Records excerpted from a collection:
(* ===== verification/Lz4Correct.v ===== *)
(** * The LZ4 decoder is the reference decoder

    [ulz4fn] of [Lz4] on a frame in memory, in place or apart from the output, gives what
    [decode_frame] of [Lz4Format] gives, and writes nothing but the output.  So it is a
    [Decompressor] for the loaders of [CbfsLoad], [SelfBoot] and [StageLoad]. *)

From S2P Require Import Prelude Region Bytes CbfsLoad Memory Lz4 Lz4Format Lz4Copy.

Set Default Proof Using "Type".

(** ** Lists in memory *)

Definition at_mem (m : memory) (a : Z) (l : list Z) : Prop :=
  forall i, 0 <= i < len l -> m (a + i) = nth (Z.to_nat i) l 0.

Lemma at_mem_app m a l1 l2 : at_mem m a (l1 ++ l2) <-> at_mem m a l1 /\ at_mem m (a + len l1) l2.
Proof.
  unfold at_mem. rewrite length_app. split.
  - intros H. split; intros i Hi.
    + rewrite H by lia. by rewrite app_nth1 by lia.
    + rewrite <- Z.add_assoc, H, app_nth2 by lia. f_equal. lia.
  - intros [H1 H2] i Hi. destruct (Z.lt_ge_cases i (len l1)).
    + rewrite app_nth1 by lia. apply H1. lia.
    + rewrite app_nth2 by lia. replace (a + i) with (a + len l1 + (i - len l1)) by lia. rewrite H2 by lia. f_equal. lia.
Qed.

Lemma at_mem_cons m a x l : at_mem m a (x :: l) <-> m a = x /\ at_mem m (a + 1) l.
Proof.
  change (x :: l) with ([x] ++ l). rewrite at_mem_app. cbn [length]. split; intros [H1 H2]; (split; [|exact H2]).
  - specialize (H1 0 ltac:(cbn; lia)). by rewrite Z.add_0_r in H1.
  - intros i Hi. cbn in Hi. replace i with 0 by lia. by rewrite Z.add_0_r.
Qed.

Lemma at_mem_ext m m' a l : at_mem m a l -> (forall x, a <= x < a + len l -> m' x = m x) -> at_mem m' a l.
Proof. intros H He i Hi. rewrite He by lia. apply H. lia. Qed.

Lemma at_mem_load m a l n : at_mem m a l -> 0 <= a -> a + len l <= 2 ^ 32 -> 0 <= n <= len l ->
  load m a n = take (Z.to_nat n) l.
Proof.
  intros H Ha Hl Hn. apply (nth_ext _ _ 0 0).
  - rewrite load_length, length_take. lia.
  - intros i Hi. rewrite load_length in Hi. rewrite <- (Nat2Z.id i). rewrite load_nth by lia.
    rewrite (proj2 (Z.ltb_lt _ _)) by lia. rewrite H by lia. rewrite Nat2Z.id. by rewrite !nth_lookup, lookup_take_lt by lia.
Qed.

Lemma load_at_mem m a n : 0 <= a -> 0 <= n -> a + n <= 2 ^ 32 -> at_mem m a (load m a n).
Proof. intros Ha Hn Hl i Hi. rewrite load_length in Hi. rewrite load_nth by lia. by rewrite (proj2 (Z.ltb_lt _ _)) by lia. Qed.

Lemma readLE16_spec m a lo hi l : at_mem m a (lo :: hi :: l) -> is_byte lo -> is_byte hi ->
  0 <= a -> a + 2 <= 2 ^ 32 -> LZ4_readLE16 m a = lo + 256 * hi.
Proof.
  intros H Hlo Hhi Ha Ha2. change (lo :: hi :: l) with ([lo; hi] ++ l) in H. apply at_mem_app in H as [H _].
  unfold LZ4_readLE16. rewrite (at_mem_load m a [lo; hi] 2 H) by (cbn; lia). change (take (Z.to_nat 2) [lo; hi]) with [lo; hi].
  change (le16 [lo; hi] 0) with (Z.lor lo (Z.shiftl hi 8)). unfold is_byte in *.
  rewrite Z.lor_comm, lor_shiftl_add by lia. lia.
Qed.
Lemma bounded_later m m' ip ip' p : writes dest oend m m' -> ip <= ip' -> bounded m' ip' p -> bounded m ip p.
Proof.
  intros Hw Hip Hp. destruct p; cbn in *.
  - destruct Hp as (? & ? & ?). split; [lia|]. split; [done|by eapply writes_trans].
  - destruct Hp as (? & ?). split; [done|by eapply writes_trans].
  - destruct Hp as (? & ?). split; [done|by eapply writes_trans].
Qed.

Lemma match_bounded fuel m token ip op : mem_bytes m -> source <= ip <= iend - 8 -> dest <= op <= oend - 12 ->
  iend - ip < Z.of_nat fuel -> exists p, match_step iend dest oend fuel m token ip op = Some p /\ bounded m ip p.
Proof using Hsrc Hiend Hsize Hdest Hoend.
  intros Hb Hip Hop Hf. unfold match_step. set (offset := LZ4_readLE16 m ip). rewrite (u32_small (ip + 2)) by lia.
  destruct (u32 (op - offset) <? dest).
  { eexists. split; [reflexivity|]. cbn. split; [lia|apply writes_refl]. }
  assert (Hmask : 0 <= Z.land token ML_MASK <= 15).
  { change ML_MASK with (Z.ones 4). rewrite Z.land_ones by lia. pose proof (Z.mod_pos_bound token (2 ^ 4) ltac:(lia)). lia. }
  assert (Hcopy : forall ip' length, ip < ip' < iend -> 0 <= length <= 2 ^ 32 - 2 ^ 31 - 16 -> bounded m ip
    (let length := u32 (length + MINMATCH) in
     let cpy := u32 (op + length) in
     let '(m, mtch) := copy_start m op (u32 (op - offset)) offset in
     let '(ok, m) := copy_rest m (u32 (op + 8)) mtch cpy oend in
     if ok then More m ip' cpy else Failed m ip')).
  { intros ip' length Hip' Hl. change MINMATCH with 4. cbv zeta.
    rewrite (u32_small (length + 4)), (u32_small (op + 8)), (u32_small (op + (length + 4))) by lia.
    pose proof (copy_start_writes m op (u32 (op - offset)) offset ltac:(lia) ltac:(lia)) as Hw1.
    destruct (copy_start m op (u32 (op - offset)) offset) as [m1 mtch]. cbn [fst] in Hw1.
    destruct (copy_rest_writes m1 (op + 8) mtch (op + (length + 4)) oend) as [Hw2 Hok]; [lia..|].
    destruct (copy_rest m1 (op + 8) mtch (op + (length + 4)) oend) as [ok m2]. cbn [fst snd] in *.
    assert (Hw : writes dest oend m m2).
    { eapply writes_trans; [eapply writes_weaken; [exact Hw1|lia|lia]|eapply writes_weaken; [exact Hw2|lia|lia]]. }
    destruct ok; cbn; [specialize (Hok eq_refl)|]; (split; [lia|]); [split; [lia|done]|done]. }
  destruct (Z.land token ML_MASK =? ML_MASK).
  - destruct (match_length_ends m iend Hb ltac:(lia) Hiend fuel (ip + 2) (Z.land token ML_MASK)) as (ip' & r & -> & B1 & B2); [lia..|].
    destruct r as [length|]; [|eexists; split; [reflexivity|]; cbn; split; [lia|apply writes_refl]].
    destruct (B2 length eq_refl). destruct (u32 (op + length) <? op).
    + eexists. split; [reflexivity|]. cbn. split; [lia|apply writes_refl].
    + eexists. split; [reflexivity|]. apply Hcopy; lia.
  - eexists. split; [reflexivity|]. apply Hcopy; lia.
Qed.

Lemma literal_bounded fuel m token ip op length : mem_bytes m -> source <= ip <= iend + 1 -> dest <= op <= oend ->
  0 <= length < 2 ^ 31 -> ip + length < 2 ^ 32 -> iend - ip < Z.of_nat fuel ->
  exists p, literal_step iend dest oend fuel m token ip op length = Some p /\ bounded m (ip - 1) p.
Proof using Hsrc Hiend Hsize Hdest Hoend.
  intros Hb Hip Hop Hl Hipl Hf. unfold literal_step. change MFLIMIT with 12. change (2 + 1 + LASTLITERALS) with 8.
  rewrite (u32_small (oend - 12)), (u32_small (iend - 8)), (u32_small (op + length)), (u32_small (ip + length)) by lia.
  destruct ((oend - 12 <? op + length) || (iend - 8 <? ip + length)) eqn:E.
  - destruct (negb (ip + length =? iend) || (oend <? op + length)) eqn:E2.
    + eexists. split; [reflexivity|]. cbn. split; [lia|apply writes_refl].
    + bool_to_prop. eexists. split; [reflexivity|]. cbn. split; [lia|].
      eapply writes_weaken; [apply (memcpy_writes m op ip length); lia|lia|lia].
  - bool_to_prop. assert (Hw : writes dest oend m (LZ4_wildCopy m op ip (op + length))).
    { eapply writes_weaken; [apply wild_writes; unfold wild_end; lia|lia|unfold wild_end; lia]. }
    destruct (match_bounded fuel (LZ4_wildCopy m op ip (op + length)) token (ip + length) (op + length)) as (p & -> & Hp);
      [by apply Hw|lia..|]. exists p. split; [done|]. eapply bounded_later; [exact Hw| |exact Hp]. lia.
Qed.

> **Instructions for the task**
Restate the data word for word. Begin at its first line, end at the line that contains "change (x :: l)", and include both.

> **Solution for this task**
(* ===== verification/Lz4Correct.v ===== *)
(** * The LZ4 decoder is the reference decoder

    [ulz4fn] of [Lz4] on a frame in memory, in place or apart from the output, gives what
    [decode_frame] of [Lz4Format] gives, and writes nothing but the output.  So it is a
    [Decompressor] for the loaders of [CbfsLoad], [SelfBoot] and [StageLoad]. *)

From S2P Require Import Prelude Region Bytes CbfsLoad Memory Lz4 Lz4Format Lz4Copy.

Set Default Proof Using "Type".

(** ** Lists in memory *)

Definition at_mem (m : memory) (a : Z) (l : list Z) : Prop :=
  forall i, 0 <= i < len l -> m (a + i) = nth (Z.to_nat i) l 0.

Lemma at_mem_app m a l1 l2 : at_mem m a (l1 ++ l2) <-> at_mem m a l1 /\ at_mem m (a + len l1) l2.
Proof.
  unfold at_mem. rewrite length_app. split.
  - intros H. split; intros i Hi.
    + rewrite H by lia. by rewrite app_nth1 by lia.
    + rewrite <- Z.add_assoc, H, app_nth2 by lia. f_equal. lia.
  - intros [H1 H2] i Hi. destruct (Z.lt_ge_cases i (len l1)).
    + rewrite app_nth1 by lia. apply H1. lia.
    + rewrite app_nth2 by lia. replace (a + i) with (a + len l1 + (i - len l1)) by lia. rewrite H2 by lia. f_equal. lia.
Qed.

Lemma at_mem_cons m a x l : at_mem m a (x :: l) <-> m a = x /\ at_mem m (a + 1) l.
Proof.
  change (x :: l) with ([x] ++ l). rewrite at_mem_app. cbn [length]. split; intros [H1 H2]; (split; [|exact H2]).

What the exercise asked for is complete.